Saved entries
=== Begin Enclosure ===
Lemma apk_cmp_numpart_keys first a b :
  dec_part a = true -> dec_part b = true ->
  apk_cmp_numpart a b first = Ok (cmp_part (part_key first a) (part_key first b)).
Proof.
  intros Ha Hb. destruct (dec_part_int a Ha) as [Ia Pa], (dec_part_int b Hb) as [Ib Pb].
  assert (Hint : forall x, dec_part x = true -> is_int x = true).
  { intros x Hx. unfold is_int. destruct (str_eqb x []) eqn:E; [done|]. apply dec_part_isdigit; [done|].
    intros ->. done. }
  assert (Hints : (if negb (is_int a) || negb (is_int b) then Ok (cmp_str a b)
    else ai ← int_or_zero a; bi ← int_or_zero b; Ok (cmp_Z ai bi)) = Ok (cmp_Z (dec_value a) (dec_value b))).
  { by rewrite !Hint, Ia, Ib by done. }
  unfold apk_cmp_numpart. rewrite Hints. clear Hints. unfold part_key, cmp_part.
  destruct first; simpl.
  { by rewrite cmp_pair_same, cmp_pair_nil. }
  rewrite !startswith_zero.
  rewrite cmp_str_ljust by lia.
  destruct a as [|x a], b as [|y b]; simpl.
  - done.
  - destruct (y =? 48)%N eqn:Ey; [by rewrite !cmp_pair_same|].
    apply N.eqb_neq in Ey. pose proof (dec_value_positive y b Hb Ey).
    change (dec_value []) with 0. unfold cmp_pair. simpl.
    by destruct (cmp_Z_spec 0 (dec_value (y :: b))) as [[_ ->]|[[? _]|[? _]]]; [|lia|lia].
  - rewrite orb_false_r. destruct (x =? 48)%N eqn:Ex; [by rewrite !cmp_pair_same|].
    apply N.eqb_neq in Ex. pose proof (dec_value_positive x a Ha Ex).
    change (dec_value []) with 0. unfold cmp_pair. simpl.
    by destruct (cmp_Z_spec (dec_value (x :: a)) 0) as [[? _]|[[? _]|[_ ->]]]; [lia|lia|].
  - destruct (x =? 48)%N eqn:Ex, (y =? 48)%N eqn:Ey; simpl.
    + by rewrite !cmp_pair_same.
    + apply N.eqb_eq in Ex as ->. rewrite cmp_fraction_zero; [done|done|by apply N.eqb_neq].
    + apply N.eqb_eq in Ey as ->. rewrite (cmp_flip (48%N :: b) (x :: a)).
      rewrite cmp_fraction_zero; [done|done|by apply N.eqb_neq].
    + by rewrite cmp_pair_same, cmp_pair_nil.
Qed.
=== End Enclosure ===
[WORK REQUEST]: The records above are to be printed in full, exactly as they appear.

[SOLUTION FOR THIS PROBLEM]:
Lemma apk_cmp_numpart_keys first a b :
  dec_part a = true -> dec_part b = true ->
  apk_cmp_numpart a b first = Ok (cmp_part (part_key first a) (part_key first b)).
Proof.
  intros Ha Hb. destruct (dec_part_int a Ha) as [Ia Pa], (dec_part_int b Hb) as [Ib Pb].
  assert (Hint : forall x, dec_part x = true -> is_int x = true).
  { intros x Hx. unfold is_int. destruct (str_eqb x []) eqn:E; [done|]. apply dec_part_isdigit; [done|].
    intros ->. done. }
  assert (Hints : (if negb (is_int a) || negb (is_int b) then Ok (cmp_str a b)
    else ai ← int_or_zero a; bi ← int_or_zero b; Ok (cmp_Z ai bi)) = Ok (cmp_Z (dec_value a) (dec_value b))).
  { by rewrite !Hint, Ia, Ib by done. }
  unfold apk_cmp_numpart. rewrite Hints. clear Hints. unfold part_key, cmp_part.
  destruct first; simpl.
  { by rewrite cmp_pair_same, cmp_pair_nil. }
  rewrite !startswith_zero.
  rewrite cmp_str_ljust by lia.
  destruct a as [|x a], b as [|y b]; simpl.
  - done.
  - destruct (y =? 48)%N eqn:Ey; [by rewrite !cmp_pair_same|].
    apply N.eqb_neq in Ey. pose proof (dec_value_positive y b Hb Ey).
    change (dec_value []) with 0. unfold cmp_pair. simpl.
    by destruct (cmp_Z_spec 0 (dec_value (y :: b))) as [[_ ->]|[[? _]|[? _]]]; [|lia|lia].
  - rewrite orb_false_r. destruct (x =? 48)%N eqn:Ex; [by rewrite !cmp_pair_same|].
    apply N.eqb_neq in Ex. pose proof (dec_value_positive x a Ha Ex).
    change (dec_value []) with 0. unfold cmp_pair. simpl.
    by destruct (cmp_Z_spec (dec_value (x :: a)) 0) as [[? _]|[[? _]|[_ ->]]]; [lia|lia|].
  - destruct (x =? 48)%N eqn:Ex, (y =? 48)%N eqn:Ey; simpl.
    + by rewrite !cmp_pair_same.
    + apply N.eqb_eq in Ex as ->. rewrite cmp_fraction_zero; [done|done|by apply N.eqb_neq].
    + apply N.eqb_eq in Ey as ->. rewrite (cmp_flip (48%N :: b) (x :: a)).
      rewrite cmp_fraction_zero; [done|done|by apply N.eqb_neq].
    + by rewrite cmp_pair_same, cmp_pair_nil.
Qed.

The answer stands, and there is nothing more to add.